DATA UNDER STUDY: Begin
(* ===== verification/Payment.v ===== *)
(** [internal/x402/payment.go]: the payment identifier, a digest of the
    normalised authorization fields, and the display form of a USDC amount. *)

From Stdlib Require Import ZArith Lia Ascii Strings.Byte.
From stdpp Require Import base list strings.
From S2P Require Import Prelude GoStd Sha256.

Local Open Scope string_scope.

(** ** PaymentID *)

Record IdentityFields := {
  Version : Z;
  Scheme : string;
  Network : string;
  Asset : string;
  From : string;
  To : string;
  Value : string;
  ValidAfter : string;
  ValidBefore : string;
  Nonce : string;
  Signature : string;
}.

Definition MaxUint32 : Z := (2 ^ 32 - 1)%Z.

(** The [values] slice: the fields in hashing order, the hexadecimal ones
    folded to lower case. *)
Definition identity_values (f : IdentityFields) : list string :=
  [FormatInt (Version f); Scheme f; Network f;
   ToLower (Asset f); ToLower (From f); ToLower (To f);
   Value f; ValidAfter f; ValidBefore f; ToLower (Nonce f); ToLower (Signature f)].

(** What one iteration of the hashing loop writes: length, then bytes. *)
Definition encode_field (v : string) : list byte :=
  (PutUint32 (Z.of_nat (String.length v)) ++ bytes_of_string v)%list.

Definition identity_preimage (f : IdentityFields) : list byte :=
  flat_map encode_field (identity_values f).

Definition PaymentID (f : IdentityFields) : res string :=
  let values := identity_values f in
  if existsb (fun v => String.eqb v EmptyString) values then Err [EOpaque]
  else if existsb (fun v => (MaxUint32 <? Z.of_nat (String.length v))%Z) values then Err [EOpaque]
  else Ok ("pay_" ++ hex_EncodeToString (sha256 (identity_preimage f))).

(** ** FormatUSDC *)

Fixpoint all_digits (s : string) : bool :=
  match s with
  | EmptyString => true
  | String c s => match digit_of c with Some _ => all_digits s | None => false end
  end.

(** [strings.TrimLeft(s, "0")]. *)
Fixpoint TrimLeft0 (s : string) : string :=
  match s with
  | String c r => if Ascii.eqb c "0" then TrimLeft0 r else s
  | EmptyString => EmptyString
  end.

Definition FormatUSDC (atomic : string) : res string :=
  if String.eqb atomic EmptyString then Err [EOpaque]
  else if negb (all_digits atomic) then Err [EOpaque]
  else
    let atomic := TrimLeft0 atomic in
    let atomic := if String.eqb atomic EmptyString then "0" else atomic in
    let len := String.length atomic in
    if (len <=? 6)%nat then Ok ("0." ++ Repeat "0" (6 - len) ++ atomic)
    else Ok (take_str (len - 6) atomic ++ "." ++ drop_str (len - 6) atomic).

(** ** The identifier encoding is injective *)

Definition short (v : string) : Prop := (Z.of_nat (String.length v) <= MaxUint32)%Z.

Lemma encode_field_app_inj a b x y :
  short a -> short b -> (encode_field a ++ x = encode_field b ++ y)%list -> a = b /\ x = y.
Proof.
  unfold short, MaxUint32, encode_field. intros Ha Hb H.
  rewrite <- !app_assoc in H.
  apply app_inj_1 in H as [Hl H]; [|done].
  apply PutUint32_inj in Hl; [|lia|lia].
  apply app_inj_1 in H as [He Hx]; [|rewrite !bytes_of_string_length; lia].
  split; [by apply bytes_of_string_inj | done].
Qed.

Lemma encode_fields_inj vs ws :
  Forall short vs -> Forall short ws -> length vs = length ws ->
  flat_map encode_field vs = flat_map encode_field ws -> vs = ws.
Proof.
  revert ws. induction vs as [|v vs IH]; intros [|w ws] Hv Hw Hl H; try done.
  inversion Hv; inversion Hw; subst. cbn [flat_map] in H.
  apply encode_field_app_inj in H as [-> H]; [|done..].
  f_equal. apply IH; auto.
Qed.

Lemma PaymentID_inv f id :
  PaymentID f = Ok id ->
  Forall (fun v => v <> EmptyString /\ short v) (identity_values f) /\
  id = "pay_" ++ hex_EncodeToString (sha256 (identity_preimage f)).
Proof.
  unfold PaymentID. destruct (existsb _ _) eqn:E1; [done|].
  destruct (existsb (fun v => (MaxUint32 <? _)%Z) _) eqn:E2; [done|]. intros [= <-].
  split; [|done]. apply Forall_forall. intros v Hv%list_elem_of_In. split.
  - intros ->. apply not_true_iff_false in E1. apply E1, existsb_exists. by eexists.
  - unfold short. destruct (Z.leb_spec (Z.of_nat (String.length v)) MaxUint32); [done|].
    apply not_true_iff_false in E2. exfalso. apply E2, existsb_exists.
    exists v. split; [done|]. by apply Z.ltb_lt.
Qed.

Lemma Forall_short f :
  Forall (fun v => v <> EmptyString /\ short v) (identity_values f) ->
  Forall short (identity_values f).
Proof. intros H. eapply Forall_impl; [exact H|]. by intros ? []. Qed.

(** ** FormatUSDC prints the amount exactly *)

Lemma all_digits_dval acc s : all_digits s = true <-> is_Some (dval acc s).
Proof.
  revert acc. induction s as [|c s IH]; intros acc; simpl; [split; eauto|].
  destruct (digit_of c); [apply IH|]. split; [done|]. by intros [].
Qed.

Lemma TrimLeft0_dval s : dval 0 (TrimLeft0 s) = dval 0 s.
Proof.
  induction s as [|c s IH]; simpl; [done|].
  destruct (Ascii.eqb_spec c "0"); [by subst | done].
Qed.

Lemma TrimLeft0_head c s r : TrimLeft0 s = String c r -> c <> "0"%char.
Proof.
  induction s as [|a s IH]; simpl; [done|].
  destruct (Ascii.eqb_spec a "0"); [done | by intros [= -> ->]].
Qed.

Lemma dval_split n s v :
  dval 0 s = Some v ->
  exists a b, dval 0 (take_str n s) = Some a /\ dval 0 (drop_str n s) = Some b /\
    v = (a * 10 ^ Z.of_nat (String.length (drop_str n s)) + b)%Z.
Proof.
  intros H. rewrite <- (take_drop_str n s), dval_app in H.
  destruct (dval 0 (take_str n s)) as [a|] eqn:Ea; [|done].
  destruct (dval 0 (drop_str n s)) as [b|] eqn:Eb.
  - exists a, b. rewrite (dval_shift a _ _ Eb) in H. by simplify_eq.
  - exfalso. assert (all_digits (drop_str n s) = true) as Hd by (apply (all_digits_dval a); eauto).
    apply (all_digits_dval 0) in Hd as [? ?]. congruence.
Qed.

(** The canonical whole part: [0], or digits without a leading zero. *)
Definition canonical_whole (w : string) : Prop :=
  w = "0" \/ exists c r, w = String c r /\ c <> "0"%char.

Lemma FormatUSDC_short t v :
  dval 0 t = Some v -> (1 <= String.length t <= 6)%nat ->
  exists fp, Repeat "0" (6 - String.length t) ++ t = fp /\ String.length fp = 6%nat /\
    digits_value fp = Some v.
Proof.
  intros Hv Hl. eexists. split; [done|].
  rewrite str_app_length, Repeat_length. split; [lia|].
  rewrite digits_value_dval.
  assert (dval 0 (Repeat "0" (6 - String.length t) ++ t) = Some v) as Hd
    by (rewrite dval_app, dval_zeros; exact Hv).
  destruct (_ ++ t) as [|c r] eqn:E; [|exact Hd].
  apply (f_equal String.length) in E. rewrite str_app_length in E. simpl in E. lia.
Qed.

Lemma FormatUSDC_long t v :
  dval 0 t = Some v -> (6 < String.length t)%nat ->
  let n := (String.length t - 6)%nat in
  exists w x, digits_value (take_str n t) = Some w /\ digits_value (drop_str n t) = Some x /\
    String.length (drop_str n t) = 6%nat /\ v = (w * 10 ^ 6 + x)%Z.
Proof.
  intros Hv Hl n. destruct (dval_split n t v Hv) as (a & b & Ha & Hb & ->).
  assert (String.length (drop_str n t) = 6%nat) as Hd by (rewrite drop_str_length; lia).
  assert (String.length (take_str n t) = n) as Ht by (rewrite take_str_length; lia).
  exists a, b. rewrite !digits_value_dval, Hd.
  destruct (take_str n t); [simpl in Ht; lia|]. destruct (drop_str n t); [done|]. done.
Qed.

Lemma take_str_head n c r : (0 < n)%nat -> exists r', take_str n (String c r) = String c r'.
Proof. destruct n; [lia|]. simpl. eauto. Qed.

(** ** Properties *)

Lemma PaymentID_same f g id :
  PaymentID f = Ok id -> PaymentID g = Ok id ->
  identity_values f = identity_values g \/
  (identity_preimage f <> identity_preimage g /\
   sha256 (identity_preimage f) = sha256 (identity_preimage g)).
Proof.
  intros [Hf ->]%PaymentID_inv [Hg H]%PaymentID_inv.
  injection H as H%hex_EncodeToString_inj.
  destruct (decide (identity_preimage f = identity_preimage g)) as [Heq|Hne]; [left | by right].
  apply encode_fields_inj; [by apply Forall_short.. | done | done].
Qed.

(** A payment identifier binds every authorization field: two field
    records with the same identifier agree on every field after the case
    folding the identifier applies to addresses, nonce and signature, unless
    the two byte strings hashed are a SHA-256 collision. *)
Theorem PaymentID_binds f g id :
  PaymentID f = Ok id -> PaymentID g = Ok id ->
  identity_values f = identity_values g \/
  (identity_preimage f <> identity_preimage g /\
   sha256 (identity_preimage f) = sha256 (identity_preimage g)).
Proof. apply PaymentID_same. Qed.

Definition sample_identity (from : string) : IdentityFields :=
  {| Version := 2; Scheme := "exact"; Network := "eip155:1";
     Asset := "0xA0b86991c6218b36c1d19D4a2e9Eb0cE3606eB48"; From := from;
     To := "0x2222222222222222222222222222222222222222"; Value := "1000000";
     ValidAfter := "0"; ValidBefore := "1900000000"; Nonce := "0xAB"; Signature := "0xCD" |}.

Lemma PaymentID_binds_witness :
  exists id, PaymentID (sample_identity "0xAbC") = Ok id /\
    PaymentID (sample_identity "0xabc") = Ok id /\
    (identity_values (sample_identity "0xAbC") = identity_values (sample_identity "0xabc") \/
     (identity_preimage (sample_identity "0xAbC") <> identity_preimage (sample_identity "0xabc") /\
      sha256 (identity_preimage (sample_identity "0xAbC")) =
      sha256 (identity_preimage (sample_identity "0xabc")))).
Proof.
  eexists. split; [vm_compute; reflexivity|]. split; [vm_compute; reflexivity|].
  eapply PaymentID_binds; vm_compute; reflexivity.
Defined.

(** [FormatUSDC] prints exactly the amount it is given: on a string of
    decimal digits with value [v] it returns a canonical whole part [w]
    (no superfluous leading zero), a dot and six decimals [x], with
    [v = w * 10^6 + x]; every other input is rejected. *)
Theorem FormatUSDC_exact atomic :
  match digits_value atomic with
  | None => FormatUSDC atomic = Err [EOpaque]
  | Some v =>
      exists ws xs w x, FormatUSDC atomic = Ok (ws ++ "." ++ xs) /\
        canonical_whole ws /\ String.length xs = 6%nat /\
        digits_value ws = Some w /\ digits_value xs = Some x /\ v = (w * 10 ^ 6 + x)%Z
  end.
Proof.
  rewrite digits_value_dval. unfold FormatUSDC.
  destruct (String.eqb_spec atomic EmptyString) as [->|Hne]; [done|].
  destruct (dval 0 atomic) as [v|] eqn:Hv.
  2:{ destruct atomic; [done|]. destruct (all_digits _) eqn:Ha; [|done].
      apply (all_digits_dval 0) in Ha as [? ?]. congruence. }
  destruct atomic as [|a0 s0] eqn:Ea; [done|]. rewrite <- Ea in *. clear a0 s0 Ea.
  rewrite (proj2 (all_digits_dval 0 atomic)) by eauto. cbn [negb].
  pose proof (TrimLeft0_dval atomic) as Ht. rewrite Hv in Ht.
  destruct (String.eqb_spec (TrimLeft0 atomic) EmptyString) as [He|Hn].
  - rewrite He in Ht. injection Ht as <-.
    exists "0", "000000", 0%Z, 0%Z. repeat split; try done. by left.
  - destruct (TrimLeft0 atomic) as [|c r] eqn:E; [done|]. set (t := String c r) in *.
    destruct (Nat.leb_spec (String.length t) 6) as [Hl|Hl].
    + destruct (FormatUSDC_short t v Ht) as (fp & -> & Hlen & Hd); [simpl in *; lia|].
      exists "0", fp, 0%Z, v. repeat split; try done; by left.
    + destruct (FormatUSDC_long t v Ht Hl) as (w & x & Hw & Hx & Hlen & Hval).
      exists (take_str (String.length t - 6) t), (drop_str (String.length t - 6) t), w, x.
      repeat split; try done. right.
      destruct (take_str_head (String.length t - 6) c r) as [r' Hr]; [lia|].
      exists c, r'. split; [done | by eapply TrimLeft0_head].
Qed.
DATA UNDER STUDY: End
WORK INSTRUCTIONS:
Go through the entries and report every line with the string "exactly".

COMPLETED TASK:
(** ** FormatUSDC prints the amount exactly *)
(** [FormatUSDC] prints exactly the amount it is given: on a string of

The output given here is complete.